BEGIN Provided data
(** * oop-products.js: Product, User, AdminUser, ProductRepository, ProductService

    A shallow embedding of [src/oop-products.js] and the properties of its
    five classes.  The ECMAScript built-ins the file calls ([Number],
    [String], [toFixed], [trim], [Map], [Date], ...) are modelled first, the
    classes follow in the order of the source. *)

From Stdlib Require Import ZArith Lia Bool List Ascii String.
From Stdlib Require Import Floats.SpecFloat.
From stdpp Require Import base tactics option list gmap.

Local Open Scope Z_scope.

(** ** ECMAScript Numbers: IEEE 754 binary64

    A Number is a [spec_float] of the Standard Library instantiated at
    precision 53 and maximal exponent 1024; arithmetic rounds to nearest,
    ties to even, as [*], [-] and [/] do in the source. *)
Module Num.

Definition prec : Z := 53.
Definition emax : Z := 1024.

Definition number : Type := spec_float.

Definition nan : number := S754_nan.
Definition infinity : number := S754_infinity false.
Definition zero : number := S754_zero false.

Definition valid (x : number) : bool := valid_binary prec emax x.

Definition mul : number -> number -> number := SFmul prec emax.
Definition sub : number -> number -> number := SFsub prec emax.
Definition div : number -> number -> number := SFdiv prec emax.

(** [x < y], [x > y], [x >= y] and [Number.isNaN(x)]. *)
Definition lt (x y : number) : bool := SFltb x y.
Definition gt (x y : number) : bool := SFltb y x.
Definition ge (x y : number) : bool := SFleb y x.
Definition isNaN (x : number) : bool :=
  match x with S754_nan => true | _ => false end.

(** The Number nearest to the rational [(-1)^neg * a / b] (for [0 <= a]),
    ties to the even significand: what [Number] makes of the digits of a
    numeric literal.  [l] is the binary exponent of [a / b], [e] the
    exponent of the unit in the last place, [-1074] for a subnormal. *)
Definition floor_log2 (a b : Z) : Z :=
  let d := Z.log2 a - Z.log2 b in
  if (if 0 <=? d then b * 2 ^ d <=? a else b <=? a * 2 ^ (- d)) then d
  else d - 1.

Definition of_ratio (neg : bool) (a : Z) (b : positive) : number :=
  if a <=? 0 then S754_zero neg
  else
    let e := Z.max (floor_log2 a (Zpos b) - 52) (-1074) in
    let num := if 0 <=? e then a else a * 2 ^ (- e) in
    let den := if 0 <=? e then Zpos b * 2 ^ e else Zpos b in
    let q := num / den in
    let m := match 2 * (num mod den) ?= den with
             | Lt => q
             | Gt => q + 1
             | Eq => if Z.even q then q else q + 1
             end in
    let '(m, e) := if m =? 2 ^ 53 then (2 ^ 52, e + 1) else (m, e) in
    match m with
    | Zpos p => if 971 <? e then S754_infinity neg else S754_finite neg p e
    | _ => S754_zero neg
    end.

Definition of_Z (z : Z) : number := of_ratio (z <? 0) (Z.abs z) 1.

(** The Number nearest to [(-1)^neg * m * 10^e]. *)
Definition of_decimal (neg : bool) (m e : Z) : number :=
  match e with
  | Zneg k => of_ratio neg m (10 ^ k)%positive
  | _ => of_ratio neg (m * 10 ^ e) 1
  end.

(** [x.toFixed(2)] for a finite [x = m * 2^e] below [10^21] prints the
    integer [n] for which [n / 100 - x] is closest to zero, the larger
    one of two: [n = floor (100 * x + 1/2)]. *)
Definition to_cents (m : positive) (e : Z) : Z :=
  match e with
  | Zneg k => (200 * Zpos m + 2 ^ Zpos k) / (2 * 2 ^ Zpos k)
  | _ => 100 * (Zpos m * 2 ^ e)
  end.

Definition ge_1e21 (m : positive) (e : Z) : bool :=
  match e with
  | Zneg k => 10 ^ 21 * 2 ^ Zpos k <=? Zpos m
  | _ => 10 ^ 21 <=? Zpos m * 2 ^ e
  end.

(** [Number(x.toFixed(2))].  [toFixed] prints ["NaN"], ["Infinity"] and
    every [|x| >= 10^21] as [String(x)] does, and [Number] reads that text
    back as [x]; below [10^21] it prints [n / 100] with two decimals
    (with the sign of [x] in front), which [Number] rounds to the nearest
    Number; [(-0).toFixed(2)] is ["0.00"]. *)
Definition round2 (x : number) : number :=
  match x with
  | S754_zero _ => S754_zero false
  | S754_finite s m e =>
      if ge_1e21 m e then x else of_ratio s (to_cents m e) 100
  | _ => x
  end.
Lemma uses_loop_get (uses : list (Ingredient.t * float)) d (k : string) :
  match PyDict.get k (fold_left use_step uses d) with
  | Some e' => entry_from e' (PyDict.get k d) (filter (fun u => use_key u = k) uses)
  | None => PyDict.get k d = None /\ filter (fun u => use_key u = k) uses = []
  end.
Proof.
  revert d. induction uses as [|u uses IH]; intros d.
  - simpl. destruct (PyDict.get k d) as [e|] eqn:E; [|done].
    unfold entry_from. simpl. by split_and!.
  - cbn [fold_left]. specialize (IH (use_step d u)).
    rewrite use_step_get in IH. rewrite filter_cons.
    destruct (decide (use_key u = k)) as [Hk|Hk]; [|exact IH].
    destruct (PyDict.get k (fold_left use_step uses (use_step d u))) as [e'|];
      [|by destruct IH].
    unfold entry_from in IH. destruct IH as (Hn & Hu & Hc & Hq).
    unfold entry_from. destruct (PyDict.get k d) as [e|].
    + simpl in *. by split_and!.
    + simpl in *. eexists _, _. split_and!; [done|done|done|done|]. exact Hq.
Qed.

Lemma aggregate_items_from_uses plan (recipes : gmap string Recipe.t) exclude gl :
  aggregate_ingredients plan recipes exclude = Returned gl ->
  (forall it, it ∈ GroceryList.items gl ->
     exists u rest,
       filter (fun u => use_key u = item_key it) (plan_uses plan recipes exclude)
       = u :: rest
       /\ GroceryListItem.ingredient_name it = Ingredient.name u.1
       /\ GroceryListItem.unit it = Ingredient.unit u.1
       /\ GroceryListItem.category it = _get_category (Ingredient.category u.1)
       /\ GroceryListItem.total_quantity it
          = add_all (use_quantity u) (map use_quantity rest))
  /\ (forall u, u ∈ plan_uses plan recipes exclude ->
        exists it, it ∈ GroceryList.items gl /\ item_key it = use_key u).
Proof.
  intros H. apply aggregate_items_Permutation in H as (d & Hd & [Hnd Hent] & Hperm).
  apply slots_loop_uses in Hd. fold (plan_uses plan recipes exclude) in Hd.
  split.
  - intros it Hit. rewrite Hperm in Hit.
    apply list_elem_of_fmap in Hit as (e & -> & He).
    apply list_elem_of_fmap in He as ([k e'] & -> & Hin). simpl.
    destruct (Hent _ _ Hin) as [Hk _].
    apply (elem_of_get _ _ _ Hnd) in Hin.
    pose proof (uses_loop_get (plan_uses plan recipes exclude) [] k) as Hspec.
    rewrite <- Hd, Hin in Hspec. simpl in Hspec.
    destruct Hspec as (u & rest & Hf & Hn & Hu & Hc & Hq).
    exists u, rest. unfold item_key. simpl. rewrite <- Hk.
    split_and!; [done|done|done|done|exact Hq].
  - intros u Hu.
    pose proof (uses_loop_get (plan_uses plan recipes exclude) [] (use_key u)) as Hspec.
    rewrite <- Hd in Hspec.
    destruct (PyDict.get (use_key u) d) as [e|] eqn:E.
    + exists (to_item e). split.
      * rewrite Hperm. apply list_elem_of_fmap. exists e. split; [done|].
        apply list_elem_of_fmap. exists (use_key u, e). split; [done|].
        by apply (elem_of_get _ _ _ Hnd).
      * apply (elem_of_get _ _ _ Hnd) in E. unfold item_key. simpl.
        symmetry. by apply Hent.
    + destruct Hspec as [_ Hnil]. exfalso.
      exact (filter_nil_not_elem_of _ _ u Hnil eq_refl Hu).
Qed.

(** X11: what each returned item is made of.  Take the uses of ingredients
    by the plan in the order the slots and the recipes list them (staples
    left out when they are excluded), each with its multiplier, the float
    [portions / servings].  Every returned item has at least one use of its
    normalized name; it shows the name, the unit and the classified category
    of the first such use, and its quantity is the float product [quantity *
    multiplier] of that first use, to which the products of the later uses
    are added one after the other, in order, each addition rounded, units
    not being compared.  And every use has an item of its normalized
    name. *)
Theorem aggregate_item_spec plan (recipes : gmap string Recipe.t) exclude gl :
  aggregate_ingredients plan recipes exclude = Returned gl ->
  (forall it, it ∈ GroceryList.items gl ->
     exists u rest,
       filter (fun u => use_key u = item_key it) (plan_uses plan recipes exclude)
       = u :: rest
       /\ GroceryListItem.ingredient_name it = Ingredient.name u.1
       /\ GroceryListItem.unit it = Ingredient.unit u.1
       /\ GroceryListItem.category it = _get_category (Ingredient.category u.1)
       /\ GroceryListItem.total_quantity it
          = add_all (use_quantity u) (map use_quantity rest))
  /\ (forall u, u ∈ plan_uses plan recipes exclude ->
        exists it, it ∈ GroceryList.items gl /\ item_key it = use_key u).
Proof. apply aggregate_items_from_uses. Qed.

Lemma aggregate_item_spec_witness :
  exists gl,
    aggregate_ingredients Sample.soup_week Sample.soup_table true = Returned gl
    /\ (forall it, it ∈ GroceryList.items gl ->
          exists u rest,
            filter (fun u => use_key u = item_key it)
              (plan_uses Sample.soup_week Sample.soup_table true)
            = u :: rest
            /\ GroceryListItem.ingredient_name it = Ingredient.name u.1
            /\ GroceryListItem.unit it = Ingredient.unit u.1
            /\ GroceryListItem.category it = _get_category (Ingredient.category u.1)
            /\ GroceryListItem.total_quantity it
               = add_all (use_quantity u) (map use_quantity rest))
    /\ (forall u, u ∈ plan_uses Sample.soup_week Sample.soup_table true ->
          exists it, it ∈ GroceryList.items gl /\ item_key it = use_key u).
Proof.
  eexists. split; [vm_compute; reflexivity|].
  apply (aggregate_item_spec Sample.soup_week Sample.soup_table true).
  vm_compute. reflexivity.
Defined.

Lemma sort_items_StronglySorted (l : list GroceryListItem.t) :
  StronglySorted item_le (PyList.sort sort_key PyStr.pair_lt l).
Proof.
  apply Sorted_StronglySorted; [apply item_le_trans|].
  eapply Sorted_weaken; [|apply sort_Sorted, pair_lt_asym].
  intros x y. apply not_after_item_le.
Qed.

Lemma of_category_name_sorted c (l : list GroceryListItem.t) :
  StronglySorted item_le l -> StronglySorted name_le (of_category c l).
Proof.
  unfold of_category. induction l as [|x l IH]; [constructor|].
  intros [Hx Hl]%StronglySorted_cons. rewrite filter_cons.
  destruct (decide (GroceryListItem.category x = c)) as [Hc|Hc]; [|by apply IH].
  apply StronglySorted_cons. split; [|by apply IH].
  apply Forall_forall. intros y [Hy Hin]%list_elem_of_filter.
  rewrite Forall_forall in Hx. destruct (Hx y Hin) as [Hlt|[_ Hle]]; [|exact Hle].
  rewrite Hc, Hy in Hlt. lia.
Qed.

Lemma aggregate_item_keys_NoDup plan recipes exclude gl :
  aggregate_ingredients plan recipes exclude = Returned gl ->
  NoDup (map item_key (GroceryList.items gl)).
Proof.
  intros H. apply aggregate_items_Permutation in H as (d & _ & Hwf & Hperm).
  rewrite Hperm, (wf_acc_item_keys _ _ Hwf). apply Hwf.
Qed.

(** X12: grouping an aggregated list keeps it ready for display: every
    bucket that [by_category] builds from a list returned by
    [aggregate_ingredients] is non-empty, holds only items of its category,
    lists them by ascending lower-cased name, and holds no two items of the
    same normalized name. *)
Theorem by_category_of_aggregate plan (recipes : gmap string Recipe.t)
    exclude gl c bucket :
  aggregate_ingredients plan recipes exclude = Returned gl ->
  (c, bucket) ∈ GroceryList.by_category gl ->
  bucket <> []
  /\ Forall (fun it => GroceryListItem.category it = c) bucket
  /\ StronglySorted name_le bucket
  /\ NoDup (map item_key bucket).
Proof.
  intros Hagg Hin.
  destruct (by_category_buckets gl) as [Hnd Hget].
  apply (elem_of_get _ _ _ Hnd) in Hin. rewrite Hget in Hin.
  unfold bucket_of in Hin.
  assert (Hb : bucket = of_category c (GroceryList.items gl) /\ bucket <> []).
  { destruct (of_category c (GroceryList.items gl)); [done|].
    injection Hin as <-. done. }
  destruct Hb as [-> Hne]. split_and!.
  - exact Hne.
  - apply Forall_forall. by intros y [Hy _]%list_elem_of_filter.
  - apply of_category_name_sorted.
    apply aggregate_ingredients_Returned in Hagg as (d & _ & _ & ->).
    apply sort_items_StronglySorted.
  - eapply sublist_NoDup; [by eapply aggregate_item_keys_NoDup|].
    apply fmap_sublist, sublist_filter.
Qed.

Lemma by_category_of_aggregate_witness :
  exists gl bucket,
    aggregate_ingredients Sample.soup_week Sample.soup_table true = Returned gl
    /\ (LEGUMES, bucket) ∈ GroceryList.by_category gl
    /\ bucket <> []
    /\ Forall (fun it => GroceryListItem.category it = LEGUMES) bucket
    /\ StronglySorted name_le bucket
    /\ NoDup (map item_key bucket).
Proof.
  eexists _, _. split; [vm_compute; reflexivity|].
  split; [vm_compute; apply list_elem_of_further, list_elem_of_here|].
  eapply (by_category_of_aggregate Sample.soup_week Sample.soup_table true).
  - vm_compute. reflexivity.
  - vm_compute. apply list_elem_of_further, list_elem_of_here.
Defined.

Lemma uses_loop_get_filter (uses : list (Ingredient.t * float)) d d' (k : string) :
  PyDict.get k d = PyDict.get k d' ->
  PyDict.get k (fold_left use_step uses d)
  = PyDict.get k (fold_left use_step (filter (fun u => use_key u = k) uses) d').
Proof.
  revert d d'. induction uses as [|u uses IH]; intros d d' Hd; [done|].
  rewrite filter_cons. cbn [fold_left].
  destruct (decide (use_key u = k)) as [Hk|Hk].
  - cbn [fold_left]. apply IH. rewrite !use_step_get, Hd. done.
  - apply IH. rewrite use_step_get, decide_False by done. exact Hd.
Qed.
END Provided data
Exercise prompt: An exact, complete copy of the lines above from the one with "Definition of_decimal (neg" through the one with "match PyDict.get k" is the whole answer.

Response:
Definition of_decimal (neg : bool) (m e : Z) : number :=
  match e with
  | Zneg k => of_ratio neg m (10 ^ k)%positive
  | _ => of_ratio neg (m * 10 ^ e) 1
  end.

(** [x.toFixed(2)] for a finite [x = m * 2^e] below [10^21] prints the
    integer [n] for which [n / 100 - x] is closest to zero, the larger
    one of two: [n = floor (100 * x + 1/2)]. *)
Definition to_cents (m : positive) (e : Z) : Z :=
  match e with
  | Zneg k => (200 * Zpos m + 2 ^ Zpos k) / (2 * 2 ^ Zpos k)
  | _ => 100 * (Zpos m * 2 ^ e)
  end.

Definition ge_1e21 (m : positive) (e : Z) : bool :=
  match e with
  | Zneg k => 10 ^ 21 * 2 ^ Zpos k <=? Zpos m
  | _ => 10 ^ 21 <=? Zpos m * 2 ^ e
  end.

(** [Number(x.toFixed(2))].  [toFixed] prints ["NaN"], ["Infinity"] and
    every [|x| >= 10^21] as [String(x)] does, and [Number] reads that text
    back as [x]; below [10^21] it prints [n / 100] with two decimals
    (with the sign of [x] in front), which [Number] rounds to the nearest
    Number; [(-0).toFixed(2)] is ["0.00"]. *)
Definition round2 (x : number) : number :=
  match x with
  | S754_zero _ => S754_zero false
  | S754_finite s m e =>
      if ge_1e21 m e then x else of_ratio s (to_cents m e) 100
  | _ => x
  end.
Lemma uses_loop_get (uses : list (Ingredient.t * float)) d (k : string) :
  match PyDict.get k (fold_left use_step uses d) with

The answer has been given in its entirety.